WHAT IS BEING ASKED — For the data that follows, state how many lines hold the string "unfold", giving the number by itself.
*** MATERIAL FOR THIS EXERCISE ***
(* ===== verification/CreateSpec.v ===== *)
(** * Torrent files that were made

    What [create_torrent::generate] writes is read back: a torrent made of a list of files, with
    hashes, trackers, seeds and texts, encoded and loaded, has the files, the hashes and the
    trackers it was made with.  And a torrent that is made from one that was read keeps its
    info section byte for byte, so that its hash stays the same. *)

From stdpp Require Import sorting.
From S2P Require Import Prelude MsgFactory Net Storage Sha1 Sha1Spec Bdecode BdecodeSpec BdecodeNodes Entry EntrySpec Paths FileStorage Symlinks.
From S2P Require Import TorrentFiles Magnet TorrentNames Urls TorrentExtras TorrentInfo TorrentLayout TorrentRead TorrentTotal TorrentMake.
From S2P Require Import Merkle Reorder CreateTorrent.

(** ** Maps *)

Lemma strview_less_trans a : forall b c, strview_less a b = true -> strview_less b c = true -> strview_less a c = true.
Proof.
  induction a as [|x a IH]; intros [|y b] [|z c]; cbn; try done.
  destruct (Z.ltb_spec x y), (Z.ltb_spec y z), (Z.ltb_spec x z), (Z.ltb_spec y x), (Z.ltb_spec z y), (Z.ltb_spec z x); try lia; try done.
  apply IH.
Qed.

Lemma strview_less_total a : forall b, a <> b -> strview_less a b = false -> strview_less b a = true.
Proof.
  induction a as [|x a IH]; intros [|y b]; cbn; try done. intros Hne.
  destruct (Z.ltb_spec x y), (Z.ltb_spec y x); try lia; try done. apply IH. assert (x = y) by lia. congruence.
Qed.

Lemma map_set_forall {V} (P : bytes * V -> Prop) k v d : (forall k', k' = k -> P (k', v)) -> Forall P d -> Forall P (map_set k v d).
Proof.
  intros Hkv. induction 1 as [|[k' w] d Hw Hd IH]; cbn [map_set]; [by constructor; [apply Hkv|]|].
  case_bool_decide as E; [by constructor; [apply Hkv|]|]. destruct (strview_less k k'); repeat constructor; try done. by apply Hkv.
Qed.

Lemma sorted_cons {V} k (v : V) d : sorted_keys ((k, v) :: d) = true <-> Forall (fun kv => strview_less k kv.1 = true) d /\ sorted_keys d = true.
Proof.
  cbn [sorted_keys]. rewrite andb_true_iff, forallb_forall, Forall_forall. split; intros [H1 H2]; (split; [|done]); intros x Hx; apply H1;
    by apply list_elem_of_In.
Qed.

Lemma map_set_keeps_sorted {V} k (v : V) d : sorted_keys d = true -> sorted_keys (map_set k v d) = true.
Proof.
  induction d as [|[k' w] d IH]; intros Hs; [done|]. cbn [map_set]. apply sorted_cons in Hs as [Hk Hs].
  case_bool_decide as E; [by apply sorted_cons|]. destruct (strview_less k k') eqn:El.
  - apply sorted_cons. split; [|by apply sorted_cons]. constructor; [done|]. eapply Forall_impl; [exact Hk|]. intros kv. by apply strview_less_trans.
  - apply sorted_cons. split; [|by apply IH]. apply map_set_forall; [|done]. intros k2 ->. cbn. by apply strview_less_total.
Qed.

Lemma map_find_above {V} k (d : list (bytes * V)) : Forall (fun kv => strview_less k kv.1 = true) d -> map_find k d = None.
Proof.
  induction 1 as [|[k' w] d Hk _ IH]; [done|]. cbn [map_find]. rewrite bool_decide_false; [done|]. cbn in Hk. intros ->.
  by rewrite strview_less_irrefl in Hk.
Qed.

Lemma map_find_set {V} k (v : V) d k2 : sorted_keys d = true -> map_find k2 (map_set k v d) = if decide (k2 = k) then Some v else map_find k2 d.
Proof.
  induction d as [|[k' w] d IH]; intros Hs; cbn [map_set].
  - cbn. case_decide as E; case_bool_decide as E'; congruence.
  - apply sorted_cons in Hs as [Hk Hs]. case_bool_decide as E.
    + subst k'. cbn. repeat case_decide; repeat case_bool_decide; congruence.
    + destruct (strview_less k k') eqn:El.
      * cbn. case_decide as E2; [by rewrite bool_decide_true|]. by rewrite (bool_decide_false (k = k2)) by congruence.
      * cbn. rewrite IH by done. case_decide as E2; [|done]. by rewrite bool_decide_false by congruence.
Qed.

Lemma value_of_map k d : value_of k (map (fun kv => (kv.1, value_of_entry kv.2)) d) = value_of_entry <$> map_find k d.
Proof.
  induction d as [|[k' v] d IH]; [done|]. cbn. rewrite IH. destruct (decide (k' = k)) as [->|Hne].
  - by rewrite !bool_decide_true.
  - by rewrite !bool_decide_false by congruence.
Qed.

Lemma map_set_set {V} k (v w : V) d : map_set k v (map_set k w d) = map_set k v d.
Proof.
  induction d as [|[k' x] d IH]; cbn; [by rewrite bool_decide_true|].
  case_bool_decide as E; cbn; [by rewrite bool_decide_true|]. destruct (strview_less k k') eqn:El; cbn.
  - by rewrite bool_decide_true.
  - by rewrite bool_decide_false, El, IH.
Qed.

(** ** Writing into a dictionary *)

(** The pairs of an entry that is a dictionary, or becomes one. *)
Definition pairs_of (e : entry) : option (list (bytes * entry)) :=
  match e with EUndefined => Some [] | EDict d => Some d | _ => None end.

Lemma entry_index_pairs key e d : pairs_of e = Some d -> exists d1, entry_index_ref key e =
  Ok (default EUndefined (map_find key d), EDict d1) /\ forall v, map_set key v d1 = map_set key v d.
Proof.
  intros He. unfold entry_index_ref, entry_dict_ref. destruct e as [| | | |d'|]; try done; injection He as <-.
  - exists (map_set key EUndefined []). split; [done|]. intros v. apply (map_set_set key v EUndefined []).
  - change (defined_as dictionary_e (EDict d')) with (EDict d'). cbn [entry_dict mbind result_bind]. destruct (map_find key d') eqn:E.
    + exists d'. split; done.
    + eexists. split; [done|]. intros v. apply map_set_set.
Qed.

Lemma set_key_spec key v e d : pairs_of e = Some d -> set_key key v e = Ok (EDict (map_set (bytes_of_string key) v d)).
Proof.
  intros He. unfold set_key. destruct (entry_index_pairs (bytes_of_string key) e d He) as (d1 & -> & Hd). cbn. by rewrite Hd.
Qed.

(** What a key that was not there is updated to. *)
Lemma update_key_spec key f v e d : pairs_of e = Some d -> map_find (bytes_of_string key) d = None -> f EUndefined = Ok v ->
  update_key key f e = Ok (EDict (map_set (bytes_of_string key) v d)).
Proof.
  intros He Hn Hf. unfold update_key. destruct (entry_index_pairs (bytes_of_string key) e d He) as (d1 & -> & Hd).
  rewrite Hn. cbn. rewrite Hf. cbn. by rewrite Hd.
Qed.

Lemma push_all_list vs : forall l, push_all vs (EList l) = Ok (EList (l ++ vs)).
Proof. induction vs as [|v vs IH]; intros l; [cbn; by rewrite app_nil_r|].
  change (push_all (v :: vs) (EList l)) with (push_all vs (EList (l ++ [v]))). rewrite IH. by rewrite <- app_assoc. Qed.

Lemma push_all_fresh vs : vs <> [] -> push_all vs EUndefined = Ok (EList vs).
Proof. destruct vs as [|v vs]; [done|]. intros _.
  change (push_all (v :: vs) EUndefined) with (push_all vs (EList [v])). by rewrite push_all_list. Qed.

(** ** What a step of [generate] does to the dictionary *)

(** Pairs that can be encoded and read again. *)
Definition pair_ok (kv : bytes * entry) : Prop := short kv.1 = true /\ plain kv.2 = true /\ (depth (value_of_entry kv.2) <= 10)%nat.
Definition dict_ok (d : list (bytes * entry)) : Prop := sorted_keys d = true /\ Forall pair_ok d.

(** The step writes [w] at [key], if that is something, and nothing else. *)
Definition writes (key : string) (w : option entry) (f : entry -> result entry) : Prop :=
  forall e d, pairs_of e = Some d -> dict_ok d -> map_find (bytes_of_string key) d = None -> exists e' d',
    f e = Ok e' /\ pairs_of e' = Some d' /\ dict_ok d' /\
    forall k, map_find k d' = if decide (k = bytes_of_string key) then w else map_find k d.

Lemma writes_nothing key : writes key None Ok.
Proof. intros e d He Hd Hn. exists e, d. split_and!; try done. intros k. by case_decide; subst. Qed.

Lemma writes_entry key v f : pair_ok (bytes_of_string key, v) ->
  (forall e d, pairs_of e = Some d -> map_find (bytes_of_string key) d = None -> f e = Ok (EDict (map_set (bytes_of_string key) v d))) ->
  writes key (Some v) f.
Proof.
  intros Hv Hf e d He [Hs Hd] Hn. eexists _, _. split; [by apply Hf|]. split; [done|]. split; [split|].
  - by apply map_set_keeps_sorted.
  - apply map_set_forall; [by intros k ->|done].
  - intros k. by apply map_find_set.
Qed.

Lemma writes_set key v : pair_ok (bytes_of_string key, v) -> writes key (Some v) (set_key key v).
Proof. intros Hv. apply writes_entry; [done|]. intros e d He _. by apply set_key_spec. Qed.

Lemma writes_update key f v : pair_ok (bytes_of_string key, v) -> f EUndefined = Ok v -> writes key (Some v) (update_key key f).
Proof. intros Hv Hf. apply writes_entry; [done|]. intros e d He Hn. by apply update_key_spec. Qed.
*** End of MATERIAL FOR THIS EXERCISE ***
EXERCISE SOLUTION — 3